Nel 2004 fu a Torino per rendere omaggio a Luciano Emmer (1918 – 2009); similmente all’autore del Dramma di Cristo, 1948, sugli affreschi di Giotto agli Scrovegni, e dell’Invenzione della croce, 1949, su Piero della Francesca, anche Iosseliani lascia parlare le immagini; dirà ancora, nell’intervista citata: «Se uno può chiudere gli occhi e capire tutto dai dialoghi, allora tanto vale non avere l’immagine». Egli infatti disegnava con cura meticolosa i suoi quaderni di scena; album che da soli varrebbero una mostra. Quadri di un mondo di vita sospesa, nostalgicamente, nel suo giorno di festa: così in Chasse aux papillons (1992), ove il ritmo quieto della provincia, di nobiltà in decadenza e clero di solitudini, di monelli scanzonati di villaggio, si raduna intorno a giochi démodés, mentre scorrono alla radio le notizie di un mondo convulso, violento, bruciato dal proprio furore insensato e avido. Tutto si raccoglie nelle rughe vivacemente ironiche di Narda Blanchet [Bernarda Vleming, 1916-2010], protagonista di molti film di Iosseliani, nella saggezza libera di chi ha attraversato il mondo senza esserne toccato. Simmetricamente, anche Pierre Étaix, l’eterno clochard sino a Chant d’hiver, 2015, è stato – come direbbe Bresson – uno dei “modelli” di Iosseliani, tanto che lo troviamo protagonista in Diario di un ladro (Pickpocket) appunto di Robert Bresson, 1959, come poi in Chantrapas, 2010, sommessa parabola autobiografica del regista georgiano.

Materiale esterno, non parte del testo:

(* ===== verification/TopologyReader.v ===== *)
(** * Reading snapshots of the topology

    src/datasystem/cluster/runtime/topology_reader.cpp: a read through the
    repository, encoded again for its digest and combined with the host ids of
    the membership view. *)

From S2P Require Import Prelude Ordered TopologyTypes HashRing BalancedRing TokenPlacement HostPort KeyHelper Hasher.
From S2P Require Import RingTheory HashAlgorithm OwnerSpec PlanningInterface HashPlans Snapshot RepositoryCodec.
From S2P Require Import MembershipTypes MembershipCodec EndpointView.
From S2P Require Import MemoryKvStore TtlManager WatchRegistry WatchDispatcher CoordinatorStore StoreProgram BackendInterface.
From S2P Require Import TopologyRepository.

Section reader.
Context `{RE2, SHA256, Protobuf ClusterTopologyPb, MapIteration}.

Definition BuildFromState (state : TopologyState) (authorityRevision : Z) (hostIds : gmap string string)
    (hostIdsKnown : bool) (coordinatorId : string) : res TopologySnapshot :=
  canonical ← EncodeTopology state;
  digest ← GetSha256Hex canonical;
  Snapshot.Create state authorityRevision digest hostIds hostIdsKnown coordinatorId.

Definition BuildFromEncodedTopology (value : string) (authorityRevision : Z) (hostIds : gmap string string)
    (hostIdsKnown : bool) (coordinatorId : string) : res TopologySnapshot :=
  _ ← check (0 <? authorityRevision) K_INVALID;
  state ← DecodeTopology value;
  BuildFromState state authorityRevision hostIds hostIdsKnown coordinatorId.

Context `{CoordinationBackend} (keys_ : TopologyKeyHelper) (membership_ : option MembershipEndpointView).

(** [hostIds] and [hostIdsKnown]. *)
Definition host_ids : gmap string string * bool :=
  match membership_ with
  | Some view => match GetHostIds view with Ok hostIds => (hostIds, true) | Err _ => (∅, false) end
  | None => (∅, false)
  end.

Definition ReadTopologyOnly (timeoutMs : Z) : prog (res TopologySnapshot) :=
  _ ⇐ lift (check (0 <? timeoutMs) K_INVALID);
  '(state, revision, coordinatorId) ⇐ ReadTopology keys_ timeoutMs;
  Ret (BuildFromState state revision ∅ false coordinatorId).

Definition Read (timeoutMs : Z) : prog (res TopologySnapshot) :=
  _ ⇐ lift (check (0 <? timeoutMs) K_INVALID);
  '(state, revision, coordinatorId) ⇐ ReadTopology keys_ timeoutMs;
  Ret (BuildFromState state revision host_ids.1 host_ids.2 coordinatorId).

(** [None] when unchanged. *)
Definition ReadIfChanged (timeoutMs : Z) (knownSnapshot : TopologySnapshot) : prog (res (option TopologySnapshot)) :=
  let knownAuthorityRevision := authorityRevision_ knownSnapshot in
  _ ⇐ lift (check (0 <? timeoutMs) K_INVALID);
  _ ⇐ lift (check (0 <? knownAuthorityRevision) K_INVALID);
  '(changed, coordinatorId) ⇐ ReadTopologyIfChanged keys_ timeoutMs knownAuthorityRevision (coordinatorId_ knownSnapshot);
  let '(hostIds, hostIdsKnown) := host_ids in
  match changed with
  | None =>
      if negb hostIdsKnown || (hostIdsKnown_ knownSnapshot && bool_decide (hostIds_ knownSnapshot = hostIds))
      then Ret (Ok None)
      else Ret (Some <$> BuildFromState (state_ knownSnapshot) knownAuthorityRevision hostIds hostIdsKnown coordinatorId)
  | Some (state, revision) => Ret (Some <$> BuildFromState state revision hostIds hostIdsKnown coordinatorId)
  end.
End reader.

Il dettaglio impertinente o quotidiano, invisibile spesso, attira l’attenzione ritmica di Iosseliani: come le due pantofole infilate al buio ogni mattina dall’operaio Vincent di Lundi matin, 2002; o come il servito di piatti che migra da uno all’altro nei Favoris de la lune, 1984; o i trenini elettrici che girano e rigirano e ronzano sulla solitudine del vecchio padre chiuso in una stanza, mentre intorno a sé e dietro le spalle disnoda il suo calice di vino, in Addio, terraferma, 1999. Aristocratico in spirito, attraverso un dettaglio ancora Iosseliani rivela la sua sintonia più segreta: il cranio che fa da Leitmotiv alla trama di Chant d’hiver, 2015, richiama esplicitamente quello di L’Anglaise et le Duc di Érich Rohmer, 2001. Non solo quel simbolo, ma l’insieme delle opere dei due registi potrebbe in effetti raccogliersi sotto la stessa insegna: quella dei Contes moraux, delle Comédies et proverbes e dei Contes des quatre saisons.
Iosseliani termina infatti la sua parabola con Jardins en automne (2006) e Chant d’hiver: le stagioni del congedo, se Aprile era stato la fioritura d’avvenire. E sono “racconti morali” nel senso più profondo del termine: in una successione di cadute, tutti coloro che abbiano potere, dal ministro silurato al barista che raccoglie nell’oblio del bere gli sconfitti, uno dopo l’altro conoscono l’inanità e l’irriducibile libertà dei margini, sino a che – parimenti ridotti in povertà – sono accolti per una merenda da Marie, madre di uno degli sconfitti, interpretata da uno straordinario Michel Piccoli che in una capriola rovescia sé stesso e il mondo.
Vorrei ricordarlo così, Otar, nella sua vivida curiosità e generosa fedeltà agli uomini: «non amo viaggiare, ma vado a incontrare amici», musico di una Pastorale che non cesserà mai di ricominciare.